(** * Scratchpad: debounced auto-save over browser storage

    A shallow embedding of the two implementations of the scratchpad
    widget, the plain script [legacy_source/app.js] (module [Legacy]) and
    the component [app/components/Scratchpad.tsx] (module [React]), over a
    common model of the browser services they call: [localStorage], the
    timer table behind [setTimeout]/[clearTimeout], [alert] and
    [console.error].

    - Handlers are written in a state-and-exception monad, one definition
      per source function, with [try]/[catch] as [try_catch].
    - Time is a clock in milliseconds. The browser never runs a timer
      before its delay has elapsed and may run it at any moment after:
      the event [Fire id] does nothing unless timer [id] is live and ripe.
    - Storage faults are a policy telling which call throws which error;
      the world may change it between events, never inside a handler.
    - A run is a list of events folded over the state; everything the page
      does to the outside (storage calls, alerts, console errors) is
      appended to a log kept in the environment.
    - The value of a textarea reads back with its line breaks normalised;
      React dispatches [onChange] only for an input event that changes
      the text. *)

From stdpp Require Import base option list gmap strings numbers.

Local Open Scope string_scope.
Local Open Scope N_scope.
Local Open Scope list_scope.

(** ** Configuration (the [CONFIG] object, identical in both files) *)

Module CONFIG.
Definition STORAGE_KEY : string := "scratchpad_notes".
Definition AUTOSAVE_DELAY : N := 500.
Definition SAVE_STATUS_DISPLAY_DURATION : N := 2000.
Definition THEME_KEY : string := "scratchpad_theme".
End CONFIG.

(** The sentinel key of the availability probe. *)
Definition testKey : string := "__localStorage_test__".

(** ** Exceptions and a state-and-exception monad

    A JavaScript statement either completes normally or throws; its side
    effects persist in both cases. *)

Record JsError := { name : string }.

Inductive Completion (A : Type) :=
  | Normal (a : A)
  | Throw (e : JsError).
Arguments Normal {A} a.
Arguments Throw {A} e.

Definition M (S A : Type) : Type := S → Completion A * S.

#[global] Instance M_ret {S} : MRet (M S) := λ A a s, (Normal a, s).

#[global] Instance M_bind {S} : MBind (M S) := λ A B f m s,
  match m s with
  | (Normal a, s') => f a s'
  | (Throw e, s') => (Throw e, s')
  end.

Definition gets {S A} (f : S → A) : M S A := λ s, (Normal (f s), s).
Definition modify {S} (f : S → S) : M S unit := λ s, (Normal (), f s).

(** [try { m } catch (e) { h e }] *)
Definition try_catch {S A} (m : M S A) (h : JsError → M S A) : M S A := λ s,
  match m s with
  | (Normal a, s') => (Normal a, s')
  | (Throw e, s') => h e s'
  end.

(** The state a handler leaves behind, whether it completed or threw. *)
Definition exec {S A} (m : M S A) (s : S) : S := snd (m s).

(** ** The browser *)

Inductive StorageOp :=
  | OpSet (k v : string)
  | OpRemove (k : string)
  | OpGet (k : string).

(** What the page does to the outside world, in the order it happens. *)
Inductive Effect :=
  | Stored (k v : string)
  | Removed (k : string)
  | Refused (op : StorageOp) (e : JsError)
  | Alert (msg : string)
  | ConsoleError (msg : string) (e : JsError).

(** The events the page reacts to.  [Input text] is an edit after which
    the textarea reads [text]: an [input] event for the script's
    listener, a call of [handleInput] with that text for the component
    (which of the page's [input] events React turns into such a call is
    [React.deliver]). [Advance] lets time pass, [Fire] is the browser
    running a timer, [SetPolicy] and [Remote] are the world changing the
    storage behind the page's back (quota reached, storage disabled,
    another tab writing). *)
Inductive Event :=
  | Input (text : string)
  | Advance (dt : N)
  | Fire (id : positive)
  | StorageEv (key newValue : option string)
  | Visibility (h : bool)
  | BeforeUnload
  | ThemeClick
  | CloseError
  | SetPolicy (p : StorageOp → option JsError)
  | Remote (k : string) (v : option string).

Section Browser.
(** [C] is the type of the callbacks handed to [setTimeout]. *)
Context {C : Type}.

Record Timer := { tid : positive; due : N; cb : C }.

(** [policy] tells which storage calls throw, and what; [items] is the
    content of [localStorage]; [timers] holds the timers that are
    scheduled and have neither run nor been cleared. Timer handles are
    the positive integers of the HTML standard, so a handle is truthy
    exactly when it is not [null]. *)
Record Env := {
  items : gmap string string;
  policy : StorageOp → option JsError;
  log : list Effect;
  timers : list Timer;
  next_id : positive;
  now : N;
  hidden : bool
}.

Definition boot (i : gmap string string) (p : StorageOp → option JsError) : Env :=
  {| items := i; policy := p; log := []; timers := []; next_id := 1%positive;
     now := 0; hidden := false |}.

Definition set_items (f : gmap string string → gmap string string) (e : Env) : Env :=
  {| items := f (items e); policy := policy e; log := log e; timers := timers e;
     next_id := next_id e; now := now e; hidden := hidden e |}.
Definition set_policy (p : StorageOp → option JsError) (e : Env) : Env :=
  {| items := items e; policy := p; log := log e; timers := timers e;
     next_id := next_id e; now := now e; hidden := hidden e |}.
Definition emit (x : Effect) (e : Env) : Env :=
  {| items := items e; policy := policy e; log := log e ++ [x]; timers := timers e;
     next_id := next_id e; now := now e; hidden := hidden e |}.
Definition set_timers (f : list Timer → list Timer) (e : Env) : Env :=
  {| items := items e; policy := policy e; log := log e; timers := f (timers e);
     next_id := next_id e; now := now e; hidden := hidden e |}.
Definition bump_id (e : Env) : Env :=
  {| items := items e; policy := policy e; log := log e; timers := timers e;
     next_id := Pos.succ (next_id e); now := now e; hidden := hidden e |}.
Definition tick (dt : N) (e : Env) : Env :=
  {| items := items e; policy := policy e; log := log e; timers := timers e;
     next_id := next_id e; now := now e + dt; hidden := hidden e |}.
Definition set_hidden (h : bool) (e : Env) : Env :=
  {| items := items e; policy := policy e; log := log e; timers := timers e;
     next_id := next_id e; now := now e; hidden := h |}.

(** [localStorage.setItem(k, v)]: a refused write leaves the store as it
    was. *)
Definition setItem (k v : string) : M Env unit := λ e,
  match policy e (OpSet k v) with
  | Some err => (Throw err, emit (Refused (OpSet k v) err) e)
  | None => (Normal (), emit (Stored k v) (set_items (insert k v) e))
  end.

(** [localStorage.removeItem(k)] *)
Definition removeItem (k : string) : M Env unit := λ e,
  match policy e (OpRemove k) with
  | Some err => (Throw err, emit (Refused (OpRemove k) err) e)
  | None => (Normal (), emit (Removed k) (set_items (delete k) e))
  end.

(** [localStorage.getItem(k)]: [None] is JavaScript's [null]. *)
Definition getItem (k : string) : M Env (option string) := λ e,
  match policy e (OpGet k) with
  | Some err => (Throw err, emit (Refused (OpGet k) err) e)
  | None => (Normal (items e !! k), e)
  end.

(** [setTimeout(c, delay)] returns a handle never used before. *)
Definition setTimeout (c : C) (delay : N) : M Env positive := λ e,
  (Normal (next_id e),
   bump_id (set_timers (λ l, l ++ [{| tid := next_id e; due := now e + delay; cb := c |}]) e)).

(** [clearTimeout(id)]: clearing a handle that is not live does nothing. *)
Definition clearTimeout (id : positive) : M Env unit :=
  modify (set_timers (filter (λ t, tid t ≠ id))).

Definition alert (msg : string) : M Env unit := modify (emit (Alert msg)).
Definition console_error (msg : string) (err : JsError) : M Env unit :=
  modify (emit (ConsoleError msg err)).

(** The timer the browser may run now under handle [id]: it is live and
    its delay has elapsed. *)
Definition ripe (id : positive) (e : Env) : option Timer :=
  head (filter (λ t, tid t = id ∧ due t ≤ now e) (timers e)).

(** Another tab writes ([Some v]) or removes ([None]) key [k]. *)
Definition remote (k : string) (v : option string) : Env → Env :=
  set_items (λ m, match v with Some x => <[k:=x]> m | None => delete k m end).

(** The availability probe, textually the same function in both files:
<<
    try { const testKey = '__localStorage_test__';
          localStorage.setItem(testKey, 'test');
          localStorage.removeItem(testKey);
          return true;
    } catch (e) { return false; }
>> *)
Definition isLocalStorageAvailable : M Env bool :=
  try_catch
    (setItem testKey "test" ;;
     removeItem testKey ;;
     mret true)
    (λ _, mret false).

End Browser.
Arguments Timer : clear implicits.
Arguments Env : clear implicits.

(** Observations on the log. *)
Definition stored_at (k : string) (x : Effect) : option string :=
  match x with
  | Stored k' v => if decide (k' = k) then Some v else None
  | _ => None
  end.

(** The values written under key [k], oldest first. *)
Definition writes_to (k : string) (l : list Effect) : list string :=
  omap (stored_at k) l.
Arguments writes_to : simpl never.

Definition is_alert (x : Effect) : bool :=
  match x with Alert _ => true | _ => false end.

(** Every storage call of the log, completed or refused. *)
Definition is_storage (x : Effect) : bool :=
  match x with Stored _ _ | Removed _ | Refused _ _ => true | _ => false end.

Definition is_quota (e : JsError) : bool := String.eqb (name e) "QuotaExceededError".

(** The value of a [textarea] as scripts read it: every CR LF pair and
    every other CR is a single LF. *)
Definition CR : Ascii.ascii := Ascii.ascii_of_nat 13.
Definition LF : Ascii.ascii := Ascii.ascii_of_nat 10.

Fixpoint normalize_newlines (s : string) : string :=
  match s with
  | EmptyString => EmptyString
  | String c rest =>
      if Ascii.eqb c CR then
        match rest with
        | String c' _ =>
            (* the LF of a CR LF pair is kept by the recursive call *)
            if Ascii.eqb c' LF then normalize_newlines rest
            else String LF (normalize_newlines rest)
        | EmptyString => String LF EmptyString
        end
      else String c (normalize_newlines rest)
  end.

(** A text without CR: it reads back from a textarea as it is. *)
Definition normalised (s : string) : Prop := normalize_newlines s = s.

Inductive Status := st_default | st_saving | st_saved | st_error.

#[global] Instance Status_eq_dec : EqDecision Status.
Proof. solve_decision. Defined.

(** ** The plain script: [legacy_source/app.js] *)

Module Legacy.
Import CONFIG.

(** The two closures the script hands to [setTimeout]: [() => saveNotes()]
    in [handleInput], and the reset of the indicator in
    [updateSaveStatus]. *)
Inductive Callback := cb_saveNotes | cb_resetStatus.

#[global] Instance Callback_eq_dec : EqDecision Callback.
Proof. solve_decision. Defined.

(** The part of the document the script reads and writes: the textarea,
    the text of [saveStatus], the three status classes of
    [saveIndicator], the display of [errorModal] and the [dark-mode]
    class of the body (the two theme icons follow [dark_mode] and are
    left out). *)
Record Dom := {
  notepad_value : string;
  saveStatus_text : string;
  saving_class : bool;
  saved_class : bool;
  error_class : bool;
  errorModal_display : string;
  dark_mode : bool
}.

Record State := {
  env : Env Callback;
  dom : Dom;
  saveTimeout : option positive;
  statusTimeout : option positive;
  listening : bool      (* [init] got as far as registering the listeners *)
}.

(** The user's edit leaves the textarea reading [v]. *)
Definition edited (v : string) (d : Dom) : Dom :=
  {| notepad_value := v; saveStatus_text := saveStatus_text d;
     saving_class := saving_class d; saved_class := saved_class d;
     error_class := error_class d; errorModal_display := errorModal_display d;
     dark_mode := dark_mode d |}.
(** [notepad.value = v]: what is read back afterwards is [v] with its
    line breaks normalised. *)
Definition set_notepad_value (v : string) (d : Dom) : Dom :=
  edited (normalize_newlines v) d.
Definition set_text (v : string) (d : Dom) : Dom :=
  {| notepad_value := notepad_value d; saveStatus_text := v;
     saving_class := saving_class d; saved_class := saved_class d;
     error_class := error_class d; errorModal_display := errorModal_display d;
     dark_mode := dark_mode d |}.
Definition set_classes (a b c : bool) (d : Dom) : Dom :=
  {| notepad_value := notepad_value d; saveStatus_text := saveStatus_text d;
     saving_class := a; saved_class := b; error_class := c;
     errorModal_display := errorModal_display d; dark_mode := dark_mode d |}.
Definition set_modal (v : string) (d : Dom) : Dom :=
  {| notepad_value := notepad_value d; saveStatus_text := saveStatus_text d;
     saving_class := saving_class d; saved_class := saved_class d;
     error_class := error_class d; errorModal_display := v;
     dark_mode := dark_mode d |}.
Definition set_dark (v : bool) (d : Dom) : Dom :=
  {| notepad_value := notepad_value d; saveStatus_text := saveStatus_text d;
     saving_class := saving_class d; saved_class := saved_class d;
     error_class := error_class d; errorModal_display := errorModal_display d;
     dark_mode := v |}.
═══
YOUR OBJECTIVE –
Above are the entries. Output exactly the lines beginning with the line that has "Definition set_hidden (h" and ending with the line that has "k v) err) e)".

TASK RESULT –
Definition set_hidden (h : bool) (e : Env) : Env :=
  {| items := items e; policy := policy e; log := log e; timers := timers e;
     next_id := next_id e; now := now e; hidden := h |}.

(** [localStorage.setItem(k, v)]: a refused write leaves the store as it
    was. *)
Definition setItem (k v : string) : M Env unit := λ e,
  match policy e (OpSet k v) with
  | Some err => (Throw err, emit (Refused (OpSet k v) err) e)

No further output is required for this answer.